:: What needs to be done ::
Report every line in the listing below where the string "same" shows up.
··· Information
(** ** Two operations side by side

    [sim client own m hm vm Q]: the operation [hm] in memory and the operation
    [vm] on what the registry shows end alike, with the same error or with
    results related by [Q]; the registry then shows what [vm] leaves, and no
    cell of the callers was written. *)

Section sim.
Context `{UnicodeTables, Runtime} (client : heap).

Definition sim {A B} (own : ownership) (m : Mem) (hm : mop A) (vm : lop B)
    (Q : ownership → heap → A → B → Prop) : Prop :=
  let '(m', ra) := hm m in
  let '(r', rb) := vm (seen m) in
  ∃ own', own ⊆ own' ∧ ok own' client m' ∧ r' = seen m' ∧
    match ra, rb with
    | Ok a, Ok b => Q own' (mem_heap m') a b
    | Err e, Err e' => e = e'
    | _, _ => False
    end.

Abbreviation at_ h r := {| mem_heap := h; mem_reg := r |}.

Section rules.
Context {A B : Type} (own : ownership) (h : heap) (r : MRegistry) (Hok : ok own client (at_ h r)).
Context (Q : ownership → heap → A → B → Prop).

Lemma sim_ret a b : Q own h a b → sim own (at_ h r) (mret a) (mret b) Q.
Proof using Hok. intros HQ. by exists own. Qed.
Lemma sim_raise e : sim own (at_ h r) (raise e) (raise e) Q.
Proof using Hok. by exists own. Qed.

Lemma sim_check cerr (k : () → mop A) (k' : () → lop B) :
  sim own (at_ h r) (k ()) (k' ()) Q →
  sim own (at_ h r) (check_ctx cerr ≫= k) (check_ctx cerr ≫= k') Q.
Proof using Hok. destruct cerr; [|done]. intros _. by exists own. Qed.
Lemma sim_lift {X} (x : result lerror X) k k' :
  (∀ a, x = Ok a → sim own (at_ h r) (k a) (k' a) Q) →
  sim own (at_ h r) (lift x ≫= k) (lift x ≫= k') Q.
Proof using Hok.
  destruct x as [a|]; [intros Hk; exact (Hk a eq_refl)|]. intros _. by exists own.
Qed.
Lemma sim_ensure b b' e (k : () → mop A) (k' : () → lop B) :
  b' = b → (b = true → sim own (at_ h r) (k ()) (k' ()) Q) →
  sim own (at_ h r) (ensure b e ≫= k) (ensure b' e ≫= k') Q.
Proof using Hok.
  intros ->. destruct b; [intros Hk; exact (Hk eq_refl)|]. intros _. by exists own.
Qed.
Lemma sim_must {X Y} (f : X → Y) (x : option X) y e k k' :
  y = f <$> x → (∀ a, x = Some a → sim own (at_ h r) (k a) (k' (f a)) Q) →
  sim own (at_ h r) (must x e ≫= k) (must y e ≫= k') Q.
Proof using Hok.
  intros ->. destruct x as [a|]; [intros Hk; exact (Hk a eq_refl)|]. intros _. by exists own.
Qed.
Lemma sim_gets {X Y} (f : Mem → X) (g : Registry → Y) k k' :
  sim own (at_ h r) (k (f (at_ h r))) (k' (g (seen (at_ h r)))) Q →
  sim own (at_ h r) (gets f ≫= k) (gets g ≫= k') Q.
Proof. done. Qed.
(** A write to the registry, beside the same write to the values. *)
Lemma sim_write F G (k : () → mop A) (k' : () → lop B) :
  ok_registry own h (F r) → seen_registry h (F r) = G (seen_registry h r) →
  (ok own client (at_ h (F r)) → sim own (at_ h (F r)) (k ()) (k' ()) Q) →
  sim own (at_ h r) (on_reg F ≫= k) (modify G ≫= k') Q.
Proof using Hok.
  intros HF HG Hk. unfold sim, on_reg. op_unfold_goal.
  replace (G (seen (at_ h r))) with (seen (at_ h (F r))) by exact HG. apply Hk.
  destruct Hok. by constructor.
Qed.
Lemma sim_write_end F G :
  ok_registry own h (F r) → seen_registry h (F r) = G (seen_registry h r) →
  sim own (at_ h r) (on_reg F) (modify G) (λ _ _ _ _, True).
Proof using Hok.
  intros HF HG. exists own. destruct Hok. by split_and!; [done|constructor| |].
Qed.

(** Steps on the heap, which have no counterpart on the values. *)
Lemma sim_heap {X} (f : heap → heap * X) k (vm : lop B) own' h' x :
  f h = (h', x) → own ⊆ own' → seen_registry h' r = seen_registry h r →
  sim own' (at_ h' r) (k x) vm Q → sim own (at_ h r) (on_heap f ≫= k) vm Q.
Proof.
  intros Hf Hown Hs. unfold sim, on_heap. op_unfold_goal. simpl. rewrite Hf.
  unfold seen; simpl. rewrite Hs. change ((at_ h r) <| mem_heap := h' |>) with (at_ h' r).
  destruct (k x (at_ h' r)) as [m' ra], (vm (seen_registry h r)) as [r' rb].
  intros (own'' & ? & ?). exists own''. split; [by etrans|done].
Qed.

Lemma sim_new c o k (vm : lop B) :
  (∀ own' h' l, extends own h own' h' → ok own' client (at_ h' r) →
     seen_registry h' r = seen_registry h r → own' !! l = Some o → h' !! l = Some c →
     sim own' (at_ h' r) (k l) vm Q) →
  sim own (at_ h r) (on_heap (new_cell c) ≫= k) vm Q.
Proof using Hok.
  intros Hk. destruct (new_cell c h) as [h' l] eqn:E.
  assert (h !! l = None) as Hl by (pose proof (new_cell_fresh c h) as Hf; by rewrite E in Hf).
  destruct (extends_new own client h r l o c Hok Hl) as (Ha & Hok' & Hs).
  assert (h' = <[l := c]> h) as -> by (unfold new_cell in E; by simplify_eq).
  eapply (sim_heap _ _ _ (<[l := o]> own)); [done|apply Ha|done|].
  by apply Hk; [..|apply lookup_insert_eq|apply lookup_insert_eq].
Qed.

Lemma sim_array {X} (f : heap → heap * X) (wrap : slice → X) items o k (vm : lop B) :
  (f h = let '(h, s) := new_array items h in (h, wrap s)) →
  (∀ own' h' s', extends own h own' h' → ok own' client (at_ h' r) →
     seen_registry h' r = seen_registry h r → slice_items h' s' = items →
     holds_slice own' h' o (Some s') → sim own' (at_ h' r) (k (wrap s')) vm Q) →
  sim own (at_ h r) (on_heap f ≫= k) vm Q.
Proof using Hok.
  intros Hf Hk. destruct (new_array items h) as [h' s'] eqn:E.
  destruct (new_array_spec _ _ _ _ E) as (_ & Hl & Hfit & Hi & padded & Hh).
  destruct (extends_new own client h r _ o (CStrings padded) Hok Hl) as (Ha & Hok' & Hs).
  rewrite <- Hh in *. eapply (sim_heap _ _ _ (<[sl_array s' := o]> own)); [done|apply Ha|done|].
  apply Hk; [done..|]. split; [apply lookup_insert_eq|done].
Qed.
······
:: Answer area ::
    [vm] on what the registry shows end alike, with the same error or with
(** A write to the registry, beside the same write to the values. *)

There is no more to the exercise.